Ce sont les arrière-grands parents de Ghislain Prouvost, restaurateur du château de Drée, avant lui aux princes de Croÿ, en Bourgogne. Le marquis avait trois sœurs dont deux épousèrent deux membres de la famille namuroise des barons de Thysebaert; une troisième sœur fut unie à un comte de Villegas. Le fils de Pierre et de Nina, Roland, fut marié à la richissime Marie Blanc (1859-1882), fille de François et de Marie-Charlotte Hensel. François Blanc était le fondateur du casino de Monte-Carlo. Roland et Marie eurent une fille prénommée Marie; elle convolera avec le prince Georges de Grèce (1869-1987), oncle du prince Michel de Grèce, écrivain bien connu. Marie de Grèce (1882-1962) sera plus connue encore comme philosophe et amie très proche de Sigismond Freud. Les Grèce ont eu deux enfants : Pierre (1908-1980; sans descendance) et Eugénie (1910-1989), princesse Dominique Radziwill, divorcée et remariée au prince Raymond de Tour et Taxis, duc de Castel Duino, né d’une mère princesse de Ligne; dont descendance des deux lits. Forchies


Meurtre et désolation

Le 10 janvier 1870, le prince Pierre Bonaparte, sujet à des énervements considérables, tua dans le salon de sa maison de Paris le journaliste Victor Noir. Il l’occit comme il tirait les sangliers au château de Grandvoir (Neufchâteau) chez son ami Collard ou quand il fusillait les vaches de ses fermiers quand le cochon des bois se faisait rare. Grand seigneur, il payait les vaches au double de leur valeur. Puis il y eut Sedan et les soucis remontèrent comme la mérule quand elle prospère. Le prince mourut dans un certain dénuement le 9 août 1881 à Versailles.

Entretemps, les Épioux avaient été vendus à M. Roussille (liens avec Forchies ?) qui s’en défit en 1871 au profit de Louis Zoude, puissant industriel installé à Poix-Saint-Hubert. Le sieur Zoude exhaussa la tour. Il allait vendre le domaine le 21 juin 1887 à notre mécène montois Dejardin. Victor-Louis-Auguste Dejardin est né à 11h, le 14 août 1830 à Harmignies des œuvres de Bernardine Galot et de son père prénommé Léonard-Louis qui était propriétaire et bourgmestre à Harmignies.
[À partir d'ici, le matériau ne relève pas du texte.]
(* ===== verification/Header.v ===== *)
(** * Accounts and block headers

    [Account] ([primitives-traits/src/account.rs]), and [Header] and [SealedHeader] ([primitives-traits/src/header]) with the checks that read
    them.  The formulas for the next base fee and the excess blob gas are those of the
    libraries [alloy-eips] and [revm], which are parameters. *)

From stdpp Require Import prelude list.
From S2P Require Import Prelude.
From S2P Require Import Identifier.

(** ** Accounts *)
Definition KECCAK_EMPTY : Z := 0xc5d2460186f7233c927e7db2dcc703c0e500b653ca82273b7bfad8045d85a470.

Record Account := mkAccount { acc_nonce : Z; acc_balance : Z; acc_bytecode_hash : option Z }.
Definition Account_default : Account := mkAccount 0 0 None.
Definition has_bytecode (a : Account) : bool := match acc_bytecode_hash a with Some _ => true | None => false end.
Definition account_is_empty (a : Account) : bool :=
  (acc_nonce a =? 0) && (acc_balance a =? 0) &&
  match acc_bytecode_hash a with None => true | Some hash => hash =? KECCAK_EMPTY end.
Definition get_bytecode_hash (a : Account) : Z := default KECCAK_EMPTY (acc_bytecode_hash a).

(** ** Headers *)
Definition EMPTY_OMMER_ROOT_HASH : Z := 0x1dcc4de8dec75d7aab85b567b6ccd41ad312451b948a7413f0a142fd40d49347.
Definition EMPTY_ROOT_HASH : Z := 0x56e81f171bcc55a6ff8345e692c0f86e5b48e01b996cadc001622fb5e363b421.
Definition ALLOWED_FUTURE_BLOCK_TIME_SECONDS : Z := 15.

Record Header := mkHeader {
  h_parent_hash : Z;
  h_ommers_hash : Z;
  h_beneficiary : Address;
  h_state_root : Z;
  h_transactions_root : Z;
  h_receipts_root : Z;
  h_withdrawals_root : option Z;
  h_logs_bloom : Z;
  h_difficulty : Z;
  h_number : Z;
  h_gas_limit : Z;
  h_gas_used : Z;
  h_timestamp : Z;
  h_mix_hash : Z;
  h_nonce : Z;
  h_base_fee_per_gas : option Z;
  h_blob_gas_used : option Z;
  h_excess_blob_gas : option Z;
  h_parent_beacon_block_root : option Z;
  h_requests_root : option Z;
  h_extra_data : list Z;
}.

(** [Header::default]. *)
Definition Header_default : Header :=
  mkHeader 0 EMPTY_OMMER_ROOT_HASH 0 EMPTY_ROOT_HASH EMPTY_ROOT_HASH EMPTY_ROOT_HASH None 0 0 0 0 0 0 0 0
    None None None None None [].

Record SealedHeader := mkSealedHeader { sh_hash : Z; sh_header : Header }.

Inductive HeaderError := LargeDifficulty | LargeExtraData.

(** [U256::bit_len]. *)
Definition bit_len (x : Z) : Z := if x =? 0 then 0 else Z.log2 x + 1.

Definition is_zero_difficulty (h : Header) : bool := h_difficulty h =? 0.
Definition ensure_extradata_valid (h : Header) : option HeaderError :=
  if 100 * 1024 <? Z.of_nat (length (h_extra_data h)) then Some LargeExtraData else None.
Definition ensure_difficulty_valid (h : Header) : option HeaderError :=
  if 80 <? bit_len (h_difficulty h) then Some LargeDifficulty else None.
Definition ensure_well_formed (h : Header) : option HeaderError :=
  match ensure_difficulty_valid h with Some e => Some e | None => ensure_extradata_valid h end.
Definition is_timestamp_in_past (parent_timestamp : Z) (h : Header) : bool := h_timestamp h <=? parent_timestamp.
Definition exceeds_allowed_future_timestamp (present_timestamp : Z) (h : Header) : bool :=
  wrap_u64 (present_timestamp + ALLOWED_FUTURE_BLOCK_TIME_SECONDS) <? h_timestamp h.
Definition parent_num_hash (h : Header) : Z * Z := (Z.max 0 (h_number h - 1), h_parent_hash h).
Definition ommers_hash_is_empty (h : Header) : bool := h_ommers_hash h =? EMPTY_OMMER_ROOT_HASH.
Definition transaction_root_is_empty (h : Header) : bool := h_transactions_root h =? EMPTY_ROOT_HASH.
Definition header_is_empty (h : Header) : bool :=
  transaction_root_is_empty h && ommers_hash_is_empty h &&
  match h_withdrawals_root h with None => true | Some root => root =? EMPTY_ROOT_HASH end.

(** [BaseFeeParams] of [alloy-eips]. *)
Record BaseFeeParams := mkBaseFeeParams { max_change_denominator : Z; elasticity_multiplier : Z }.

Section next_block.
Context (calc_next_block_base_fee : Z → Z → Z → BaseFeeParams → Z) (calc_excess_blob_gas : Z → Z → Z).
Context (calc_blob_gasprice : Z → Z).

Definition next_block_base_fee (p : BaseFeeParams) (h : Header) : option Z :=
  base_fee ← h_base_fee_per_gas h;
  Some (wrap_u64 (calc_next_block_base_fee (h_gas_used h) (h_gas_limit h) base_fee p)).
Definition next_block_excess_blob_gas (h : Header) : option Z :=
  excess ← h_excess_blob_gas h;
  used ← h_blob_gas_used h;
  Some (calc_excess_blob_gas excess used).
Definition blob_fee (h : Header) : option Z := calc_blob_gasprice <$> h_excess_blob_gas h.
Definition next_block_blob_fee (h : Header) : option Z := calc_blob_gasprice <$> next_block_excess_blob_gas h.
End next_block.
Lemma account_lawful :
  ∃ ok, lawful account_fields ok false ∧
    ∀ a, account_ok a → ok (acc_nonce a, (acc_balance a, (acc_bytecode_hash a, tt))).
Proof. unfold account_fields. struct_lawful. Qed.

Lemma withdrawal_lawful :
  ∃ ok, lawful withdrawal_fields ok false ∧
    ∀ w, withdrawal_ok w → ok (wd_index w, (wd_validator_index w, (wd_address w, (wd_amount w, tt)))).
Proof. unfold withdrawal_fields. struct_lawful. Qed.

Lemma authorization_lawful :
  ∃ ok, lawful authorization_fields ok false ∧ ∀ a, authorization_ok a → ok (a.1.1, (a.1.2, (a.2, tt))).
Proof. unfold authorization_fields. struct_lawful. Qed.

Lemma header_lawful :
  ∃ ok, lawful header_fields ok true ∧
    ∀ h, header_ok h → ok (h_parent_hash h, (h_ommers_hash h, (h_beneficiary h, (h_state_root h, (h_transactions_root h,
      (h_receipts_root h, (h_withdrawals_root h, (h_logs_bloom h, (h_difficulty h, (h_number h, (h_gas_limit h,
      (h_gas_used h, (h_timestamp h, (h_mix_hash h, (h_nonce h, (h_base_fee_per_gas h, (h_blob_gas_used h,
      (h_excess_blob_gas h, (h_parent_beacon_block_root h, (h_requests_root h, (h_extra_data h, tt))))))))))))))))))))).
Proof. unfold header_fields. struct_lawful. Qed.

Lemma receipt_lawful :
  ∃ ok, lawful receipt_fields ok false ∧
    ∀ r, receipt_ok r → ok (rc_tx_type r, (rc_success r, (rc_cumulative_gas_used r, (rc_logs r,
      (rc_deposit_nonce r, (rc_deposit_receipt_version r, tt)))))).
Proof. unfold receipt_fields. struct_lawful. Qed.

Section derived_laws.
Context `{BL : BitfieldLaws} `{ZL : ZstdLaws}.

#[export] Instance account_self_delimiting : SelfDelimiting account_compact account_ok.
Proof.
  destruct account_lawful as (ok & Hl & Hok). intros a rest n Ha Hn.
  apply (struct_self_delimiting account_fields ok); [by intros []|done|by apply Hok|done].
Qed.

#[export] Instance withdrawal_self_delimiting : SelfDelimiting withdrawal_compact withdrawal_ok.
Proof.
  destruct withdrawal_lawful as (ok & Hl & Hok). intros w rest n Hw Hn.
  apply (struct_self_delimiting withdrawal_fields ok); [by intros []|done|by apply Hok|done].
Qed.
Lemma withdrawal_reads w n :
  withdrawal_ok w → ∃ rest, from_compact withdrawal_compact (to_compact withdrawal_compact w).1 n = Done (w, rest).
Proof.
  intros Hw. destruct withdrawal_lawful as (ok & Hl & Hok).
  eapply (struct_reads withdrawal_fields ok); [by intros []|exact Hl|by apply Hok].
Qed.
#[export] Instance alloy_withdrawal_trailing : Trailing alloy_withdrawal_compact withdrawal_ok.
Proof.
  intros w Hw. destruct (withdrawal_reads w (blen (to_compact withdrawal_compact w).1) Hw) as [rest Hr].
  exists (to_compact withdrawal_compact w).1.
  change ((('(x, _) ← from_compact withdrawal_compact (to_compact withdrawal_compact w).1
             (blen (to_compact withdrawal_compact w).1); Done (x, (to_compact withdrawal_compact w).1)) : outcome _) =
          Done (w, (to_compact withdrawal_compact w).1)).
  by rewrite Hr.
Qed.
#[export] Instance alloy_withdrawal_measured : Measured alloy_withdrawal_compact withdrawal_ok.
Proof. intros w _. apply (struct_measured withdrawal_fields (λ _, True) _ _ w I). Qed.

Definition withdrawals_ok : list Withdrawal → Prop := vec_ok (sized_ok alloy_withdrawal_compact withdrawal_ok).
Lemma withdrawals_lawful :
  ∃ ok, lawful withdrawals_fields ok false ∧ ∀ l, withdrawals_ok l → ok (l, tt).
Proof. unfold withdrawals_fields, withdrawals_ok. eexists. split; [lawful_fields|done]. Qed.

Lemma authorization_reads a n rest :
  authorization_ok a → 0 < n →
  from_compact authorization_compact ((to_compact authorization_compact a).1 ++ rest) n = Done (a, rest).
Proof.
  intros Ha Hn. destruct authorization_lawful as (ok & Hl & Hok).
  apply (struct_self_delimiting authorization_fields ok); [by intros [[]]|done|by apply Hok|done].
Qed.
Lemma authorization_length a : (to_compact authorization_compact a).2 = blen (to_compact authorization_compact a).1.
Proof. apply (struct_measured authorization_fields (λ _, True) _ _ a I). Qed.

(** *** Signed authorizations *)
Context (signature_valid : Z → Z → bool).
Definition signed_authorization_ok (a : SignedAuthorization) : Prop :=
  authorization_ok (sa_chain_id a, sa_address a, sa_nonce a) ∧ uint_ok 32 (sa_r a) ∧ uint_ok 32 (sa_s a) ∧
  signature_valid (sa_r a) (sa_s a) = true.

Lemma signed_authorization_to a :
  to_compact (signed_authorization_compact signature_valid) a =
    ([Z.b2z (sa_y_parity a)] ++ to_le_bytes 32 (sa_r a) ++ to_le_bytes 32 (sa_s a) ++
       (to_compact authorization_compact (sa_chain_id a, sa_address a, sa_nonce a)).1,
     1 + 32 + 32 + (to_compact authorization_compact (sa_chain_id a, sa_address a, sa_nonce a)).2).
Proof.
  change (to_compact (signed_authorization_compact signature_valid) a) with
    (let '(bytes, len) := to_compact authorization_compact (sa_chain_id a, sa_address a, sa_nonce a) in
     ([Z.b2z (sa_y_parity a)] ++ to_le_bytes 32 (sa_r a) ++ to_le_bytes 32 (sa_s a) ++ bytes, 1 + 32 + 32 + len)).
  by destruct (to_compact authorization_compact _).
Qed.

#[export] Instance signed_authorization_measured :
  Measured (signed_authorization_compact signature_valid) signed_authorization_ok.
Proof.
  intros a _. rewrite signed_authorization_to. cbn [fst snd].
  rewrite authorization_length, !length_app, !to_le_bytes_length. cbn [length]. lia.
Qed.

Lemma signed_authorization_from y r s bytes n :
  uint_ok 32 r → uint_ok 32 s → signature_valid r s = true →
  from_compact (signed_authorization_compact signature_valid)
    ([Z.b2z y] ++ to_le_bytes 32 r ++ to_le_bytes 32 s ++ bytes) n =
  ('(auth, buf) ← from_compact authorization_compact bytes n;
   Done (mkSignedAuthorization auth.1.1 auth.1.2 auth.2 y r s, buf)).
Proof.
  intros Hr Hs Hv. unfold signed_authorization_compact, from_compact at 1. cbn [plain get_u8 app]. rewrite bind_Done.
  rewrite (take_bytes_app_eq 32 (to_le_bytes 32 r)), bind_Done by by rewrite to_le_bytes_length.
  rewrite (take_bytes_app_eq 32 (to_le_bytes 32 s)), bind_Done by by rewrite to_le_bytes_length.
  rewrite !from_to_le_bytes, Hv by done. cbn [assert_]. rewrite bind_Done. by destruct y.
Qed.

#[export] Instance signed_authorization_trailing :
  Trailing (signed_authorization_compact signature_valid) signed_authorization_ok.
Proof.
  intros a (Ha & Hr & Hs & Hv). exists [].
  rewrite signed_authorization_to. cbn [fst]. rewrite signed_authorization_from by done.
  pose proof (authorization_reads (sa_chain_id a, sa_address a, sa_nonce a)) as Hread.
  rewrite <-(app_nil_r (to_compact authorization_compact _).1) at 1. rewrite Hread; [by destruct a|done|].
  rewrite length_app. cbn [length]. lia.
Qed.
End derived_laws.

(** C32. What the database stores, it gives back.  An account and a list of withdrawals are
    read back from the front of any buffer, with what follows left over; a header and a
    receipt are read back from their bytes, and the receipt also if it was compressed.  The
    length that is passed may be any positive number, also one smaller than the buffer, for
    which the documentation of the trait announces a panic.  This holds for every packing of the
    flags and every compression that can be undone. *)
Theorem stored_values_roundtrip `{BL : BitfieldLaws} `{ZL : ZstdLaws} a w h r rest n :
  account_ok a → withdrawals_ok w → header_ok h → receipt_ok r → 0 < n →
  from_compact account_compact ((to_compact account_compact a).1 ++ rest) n = Done (a, rest) ∧
  from_compact withdrawals_compact ((to_compact withdrawals_compact w).1 ++ rest) n = Done (w, rest) ∧
  (∃ rest', from_compact header_compact (to_compact header_compact h).1 n = Done (h, rest')) ∧
  (∃ rest', from_compact receipt_compact (to_compact receipt_compact r).1 n = Done (r, rest')).
Proof.
  intros Ha Hw Hh Hr Hn. split_and!.
  - by apply account_self_delimiting.
  - destruct withdrawals_lawful as (ok & Hl & Hok).
    by apply (struct_self_delimiting withdrawals_fields ok); [|done|apply Hok|].
  - destruct header_lawful as (ok & Hl & Hok).
    eapply (struct_reads header_fields ok); [by intros []|exact Hl|by apply Hok].
  - destruct receipt_lawful as (ok & Hl & Hok).
    eapply (struct_reads receipt_fields ok); [by intros []|exact Hl|by apply Hok].
Qed.

(** The sizes of the flags that the tests of the database models fix. *)
Example flag_bytes :
  (λ w, total (pad_flag_struct w) / 8) <$>
    [flag_widths account_fields false; flag_widths withdrawal_fields false; flag_widths header_fields false;
     flag_widths receipt_fields true] = [2; 2; 4; 2] ∧
  well_placed account_fields = true ∧ well_placed withdrawal_fields = true ∧ well_placed header_fields = true ∧
  well_placed receipt_fields = true ∧ well_placed authorization_fields = true.
Proof. by vm_compute. Qed.

(** The conditions on the elements of a concrete list. *)
Ltac each_ok := repeat (apply Forall_cons; split; [by vm_compute|]); by apply Forall_nil.

Module Stored.
Import Lsb Marked.
Definition example_receipt : Receipt :=
  mkReceipt TypeDeposit true 21000 [mkLog 7 (mkLogData [1; 2] [9; 9])] (Some 3) None.
Definition example_account : Account := mkAccount 5 1000 (Some KECCAK_EMPTY).
Definition example_withdrawals : list Withdrawal := [mkWithdrawal 1 2 3 4; mkWithdrawal 5 0 7 300].

Lemma example_withdrawals_ok : withdrawals_ok example_withdrawals.
Proof. split; [by vm_compute|]. each_ok. Qed.
Lemma example_receipt_ok : receipt_ok example_receipt.
Proof.
  split; [by vm_compute|]. split; [|by vm_compute]. split; [by vm_compute|]. apply Forall_singleton.
  split; [|by vm_compute]. split; [by vm_compute|].
  split; [split; [by vm_compute|each_ok]|split; [each_ok|by vm_compute]].
Qed.

Lemma stored_values_roundtrip_witness :
  from_compact account_compact ((to_compact account_compact example_account).1 ++ [7]) 1 = Done (example_account, [7]) ∧
  from_compact withdrawals_compact ((to_compact withdrawals_compact example_withdrawals).1 ++ [7]) 1 =
    Done (example_withdrawals, [7]) ∧
  (∃ rest', from_compact header_compact (to_compact header_compact Header_default).1 1 = Done (Header_default, rest')) ∧
  (∃ rest', from_compact receipt_compact (to_compact receipt_compact example_receipt).1 1 = Done (example_receipt, rest')).
Proof.
  apply (stored_values_roundtrip example_account example_withdrawals Header_default example_receipt [7] 1).
  - by vm_compute.
  - exact example_withdrawals_ok.
  - split; by vm_compute.
  - exact example_receipt_ok.
  - done.
Defined.

(** The trait says that the returned buffer is advanced; that of a withdrawal is not. *)
Theorem withdrawal_cursor_stays w rest n :
  withdrawal_ok w → 0 < n →
  from_compact alloy_withdrawal_compact ((to_compact alloy_withdrawal_compact w).1 ++ rest) n =
    Done (w, (to_compact alloy_withdrawal_compact w).1 ++ rest).
Proof.
  intros Hw Hn.
  change (((('(x, _) ← from_compact withdrawal_compact ((to_compact withdrawal_compact w).1 ++ rest) n;
            Done (x, (to_compact withdrawal_compact w).1 ++ rest)) : outcome _)) =
    Done (w, (to_compact withdrawal_compact w).1 ++ rest)).
  by rewrite (withdrawal_self_delimiting w rest n Hw Hn).
Qed.

(** A vector of vectors is written with 0 as the length of its elements, and is not read back. *)
Theorem nested_vec_unreadable :
  from_compact (vec_compact (vec_compact u64_compact)) (to_compact (vec_compact (vec_compact u64_compact)) [[5]]).1 1 =
    Panics.
Proof. by vm_compute. Qed.

(** A field with the attribute [maybe_zero] is left out if it is zero, and read all the same. *)
Theorem maybe_zero_unreadable :
  let fs := FCons (mkField "B256" "" (Some (λ x, x =? 0)) b256_compact) (FCons (mkField "u64" "" None u64_compact) FNil) in
  from_compact (derive_compact fs false) (to_compact (derive_compact fs false) (0, (5, tt))).1 1 = Panics.
Proof. by vm_compute. Qed.

(** The length returned for a compressed receipt is not that of the bytes written. *)
Theorem compressed_length_differs :
  (to_compact receipt_compact example_receipt).2 = 96 ∧ blen (to_compact receipt_compact example_receipt).1 = 97.
Proof. by vm_compute. Qed.
End Stored.
(* ===== verification/NetErrors.v ===== *)
(** * Errors of peer sessions

    The errors that end a session ([eth-wire/src/errors], [network/src/session/mod.rs]), and
    the trait [SessionError] by which the peers manager reads them
    ([network/src/error.rs]).  An error that comes from another library is kept as a number
    that identifies it: no decision looks into it. *)

From stdpp Require Import prelude list.
From S2P Require Import Prelude.
From S2P Require Import ForkId.

(** ** Data *)
Inductive DisconnectReason :=
| DisconnectRequested | TcpSubsystemError | ProtocolBreach | UselessPeer | TooManyPeers | AlreadyConnected
| IncompatibleP2PProtocolVersion | NullNodeIdentity | ClientQuitting | UnexpectedHandshakeIdentity
| ConnectedToSelf | PingTimeoutReason | SubprotocolSpecific.
#[export] Instance DisconnectReason_eq_dec : EqDecision DisconnectReason.
Proof. solve_decision. Defined.

(** The number of a reason on the wire. *)
Definition reason_u8 (r : DisconnectReason) : Z :=
  match r with
  | DisconnectRequested => 0x00 | TcpSubsystemError => 0x01 | ProtocolBreach => 0x02 | UselessPeer => 0x03
  | TooManyPeers => 0x04 | AlreadyConnected => 0x05 | IncompatibleP2PProtocolVersion => 0x06
  | NullNodeIdentity => 0x07 | ClientQuitting => 0x08 | UnexpectedHandshakeIdentity => 0x09
  | ConnectedToSelf => 0x0a | PingTimeoutReason => 0x0b | SubprotocolSpecific => 0x10
  end.
(** [TryFrom<u8>]. *)
Definition reason_try_from (value : Z) : option DisconnectReason :=
  match value with
  | 0x00 => Some DisconnectRequested
  | 0x01 => Some TcpSubsystemError
  | 0x02 => Some ProtocolBreach
  | 0x03 => Some UselessPeer
  | 0x04 => Some TooManyPeers
  | 0x05 => Some AlreadyConnected
  | 0x06 => Some IncompatibleP2PProtocolVersion
  | 0x07 => Some NullNodeIdentity
  | 0x08 => Some ClientQuitting
  | 0x09 => Some UnexpectedHandshakeIdentity
  | 0x0a => Some ConnectedToSelf
  | 0x0b => Some PingTimeoutReason
  | 0x10 => Some SubprotocolSpecific
  | _ => None
  end.

(** [io::ErrorKind]: the kinds that are told apart, and the others. *)
Inductive ErrorKind := ConnectionReset | BrokenPipe | ConnectionRefused | OtherKind (kind : Z).

Inductive P2PHandshakeError :=
| HelloNotInHandshake | NonHelloMessageInHandshake | NoSharedCapabilities | HandshakeNoResponse | HandshakeTimeout
| HandshakeDisconnected (reason : DisconnectReason)
| DecodeError (error : Z).

Inductive P2PStreamError :=
| Io (error : ErrorKind)
| Rlp (error : Z)
| Snap (error : Z)
| HandshakeError (error : P2PHandshakeError)
| P2PMessageTooBig (message_size max_size : Z)
| UnknownReservedMessageId (id : Z)
| EmptyProtocolMessage
| UnexpectedPong
| PingTimeout
| ParseSharedCapability (error : Z)
| CapabilityNotShared
| MismatchedProtocolVersion (got expected : Z)
| PingBeforeHandshake
| SendBufferFull
| Disconnected (reason : DisconnectReason)
| UnknownDisconnectReason (value : Z).

Inductive EthHandshakeError :=
| StatusNotInHandshake | NonStatusMessageInHandshake | NoResponse
| InvalidFork (error : ForkId.ValidationError)
| MismatchedGenesis (got expected : Z)
| MismatchedStatusVersion (got expected : Z)
| MismatchedChain (got expected : Z)
| TotalDifficultyBitLenTooLarge (got maximum : Z).

Inductive EthStreamError :=
| P2PError (error : P2PStreamError)
| ParseVersionError (error : Z)
| EthHandshake (error : EthHandshakeError)
| InvalidMessage (error : Z)
| MessageTooBig (size : Z)
| TransactionHashesInvalidLenOfFields (hashes_len types_len sizes_len : Z)
| StreamTimeout.

Inductive PendingSessionHandshakeError := EthError (error : EthStreamError) | EciesError (error : Z) | AuthTimeout.

(** ** Accessors *)
Definition p2p_as_disconnected (e : P2PStreamError) : option DisconnectReason :=
  match e with HandshakeError (HandshakeDisconnected reason) | Disconnected reason => Some reason | _ => None end.
Definition eth_as_disconnected (e : EthStreamError) : option DisconnectReason :=
  match e with P2PError err => p2p_as_disconnected err | _ => None end.
Definition as_io (e : EthStreamError) : option ErrorKind :=
  match e with P2PError (Io io) => Some io | _ => None end.
Definition pending_as_disconnected (e : PendingSessionHandshakeError) : option DisconnectReason :=
  match e with EthError eth => eth_as_disconnected eth | _ => None end.

(** [BackoffKind]. *)
Inductive BackoffKind := Low | Medium | High.
Definition is_severe (k : BackoffKind) : bool := match k with Medium | High => true | Low => false end.

(** ** The trait *)
Class SessionError (E : Type) := {
  merits_discovery_ban : E → bool;
  is_fatal_protocol_error : E → bool;
  should_backoff : E → option BackoffKind;
}.

#[export] Instance io_session_error : SessionError ErrorKind := {
  merits_discovery_ban _ := false;
  is_fatal_protocol_error _ := false;
  should_backoff e :=
    match e with
    | ConnectionReset | BrokenPipe => Some Low
    | ConnectionRefused => Some High
    | _ => Some Medium
    end;
}.

Definition eth_merits_discovery_ban (e : EthStreamError) : bool :=
  match e with
  | P2PError (HandshakeError HelloNotInHandshake) | P2PError (HandshakeError NonHelloMessageInHandshake) => true
  | EthHandshake err => match err with NoResponse => false | _ => true end
  | _ => false
  end.
Definition eth_is_fatal (e : EthStreamError) : bool :=
  match e with
  | P2PError err =>
    match err with
    | HandshakeError NoSharedCapabilities
    | HandshakeError HelloNotInHandshake
    | HandshakeError NonHelloMessageInHandshake
    | HandshakeError (HandshakeDisconnected UselessPeer)
    | HandshakeError (HandshakeDisconnected IncompatibleP2PProtocolVersion)
    | HandshakeError (HandshakeDisconnected ProtocolBreach)
    | UnknownReservedMessageId _
    | EmptyProtocolMessage
    | ParseSharedCapability _
    | CapabilityNotShared
    | Disconnected UselessPeer
    | Disconnected IncompatibleP2PProtocolVersion
    | Disconnected ProtocolBreach
    | MismatchedProtocolVersion _ _ => true
    | _ => false
    end
  | EthHandshake err => match err with NoResponse => false | _ => true end
  | _ => false
  end.
Definition eth_should_backoff (e : EthStreamError) : option BackoffKind :=
  match as_io e with
  | Some err => should_backoff err
  | None =>
    match eth_as_disconnected e with
    | Some reason =>
      match reason with
      | TooManyPeers | AlreadyConnected | PingTimeoutReason | DisconnectRequested | TcpSubsystemError => Some Low
      | ProtocolBreach | UselessPeer | IncompatibleP2PProtocolVersion | NullNodeIdentity | ClientQuitting
      | UnexpectedHandshakeIdentity | ConnectedToSelf | SubprotocolSpecific => Some High
      end
    | None =>
      match e with
      | EthHandshake NoResponse | P2PError (HandshakeError HandshakeNoResponse) | P2PError PingTimeout => Some Low
      | P2PError (Rlp _) | P2PError (UnknownReservedMessageId _) | P2PError (UnknownDisconnectReason _)
      | P2PError (P2PMessageTooBig _ _) | P2PError EmptyProtocolMessage | P2PError UnexpectedPong
      | P2PError (Snap _) => Some Medium
      | _ => None
      end
    end
  end.
#[export] Instance eth_session_error : SessionError EthStreamError := {
  merits_discovery_ban := eth_merits_discovery_ban;
  is_fatal_protocol_error := eth_is_fatal;
  should_backoff := eth_should_backoff;
}.

#[export] Instance pending_session_error : SessionError PendingSessionHandshakeError := {
  merits_discovery_ban e :=
    match e with EthError eth => merits_discovery_ban eth | EciesError _ => true | AuthTimeout => false end;
  is_fatal_protocol_error e :=
    match e with EthError eth => is_fatal_protocol_error eth | EciesError _ => true | AuthTimeout => false end;
  should_backoff e :=
    match e with EthError eth => should_backoff eth | EciesError _ => Some Low | AuthTimeout => Some Medium end;
}.

(** ** Properties *)

(** What the doc of the trait promises to its users: an error for which the peer is banned
    from discovery is also one that removes the peer. *)
Class FatalCoversBan (E : Type) `{SessionError E} : Prop :=
  ban_is_fatal e : merits_discovery_ban e = true → is_fatal_protocol_error e = true.
#[export] Instance io_fatal_covers_ban : FatalCoversBan ErrorKind.
Proof. done. Qed.
#[export] Instance eth_fatal_covers_ban : FatalCoversBan EthStreamError.
Proof. intros [[]| | | | | |] He; simpl in *; repeat case_match; done. Qed.
#[export] Instance pending_fatal_covers_ban : FatalCoversBan PendingSessionHandshakeError.
Proof. intros [e| |] He; [exact (eth_fatal_covers_ban e He)|done|done]. Qed.

(** The number of a reason is read back, and nothing else is read as a reason. *)
Lemma reason_roundtrip r : reason_try_from (reason_u8 r) = Some r.
Proof. by destruct r. Qed.
Lemma reason_numbers value r : reason_try_from value = Some r → value = reason_u8 r.
Proof.
  intros H. destruct value as [|p|p]; try done; [by simplify_eq/=|].
  do 5 (destruct p as [p|p|]; try done; try by simplify_eq/=).
Qed.

(** Every error that says why a peer disconnected puts the peer into a time-out. *)
Lemma disconnect_backs_off e r : eth_as_disconnected e = Some r → is_Some (should_backoff e).
Proof.
  intros H. destruct e as [e| | | | | |]; try done. destruct e as [| | |h| | | | | | | | | | |r'|]; try done.
  - destruct h; try done. simplify_eq/=. unfold eth_should_backoff. simpl. by destruct r; eexists.
  - simplify_eq/=. unfold eth_should_backoff. simpl. by destruct r; eexists.
Qed.

(** The comment on [should_backoff] counts these reasons as fatal; they are not. *)
Example quitting_not_fatal :
  (λ r, is_fatal_protocol_error (P2PError (Disconnected r))) <$>
    [NullNodeIdentity; ClientQuitting; UnexpectedHandshakeIdentity; ConnectedToSelf; SubprotocolSpecific] =
  [false; false; false; false; false].
Proof. done. Qed.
Victor-Louis-Auguste est décédé en sa demeure, rue de Mons à Harmignies, à 3h du matin le 5 mars 1915 . Il était célibataire.


Inondation


Il arriva un drame aux Épioux quand le 29 juillet 1888 la digue tenant l’étang céda. 800.000 mètres cubes d’eau dévalèrent vers la Semois, semant la désolation sur des milliers d’hectares. Cela coûta une fortune au sieur Dejardin qui échappa au pire car il n’y eut point mort d’homme. Sous la responsabilité de la ville de Mons, le château servit à diverses activités culturelles et d’hébergements. On y tourna en 1978 quelques scènes de « Préparez vos mouchoirs » un film de Bertrand Blier avec Miou-Miou, Gérard Depardieu et Patrick Dewaere. Le château est distribué en U par des ailes d’inégales hauteurs et largeurs. Au centre émerge une tour carrée en hors-d’œuvre sommée d’un toit pyramidale clos par une terrasse. Les extrémités des ailes sont ornées de toitures en pavillon qui donnent un effet de tour. Les façades sont enduites mais crasseuses ce qui ajoute à la désolation.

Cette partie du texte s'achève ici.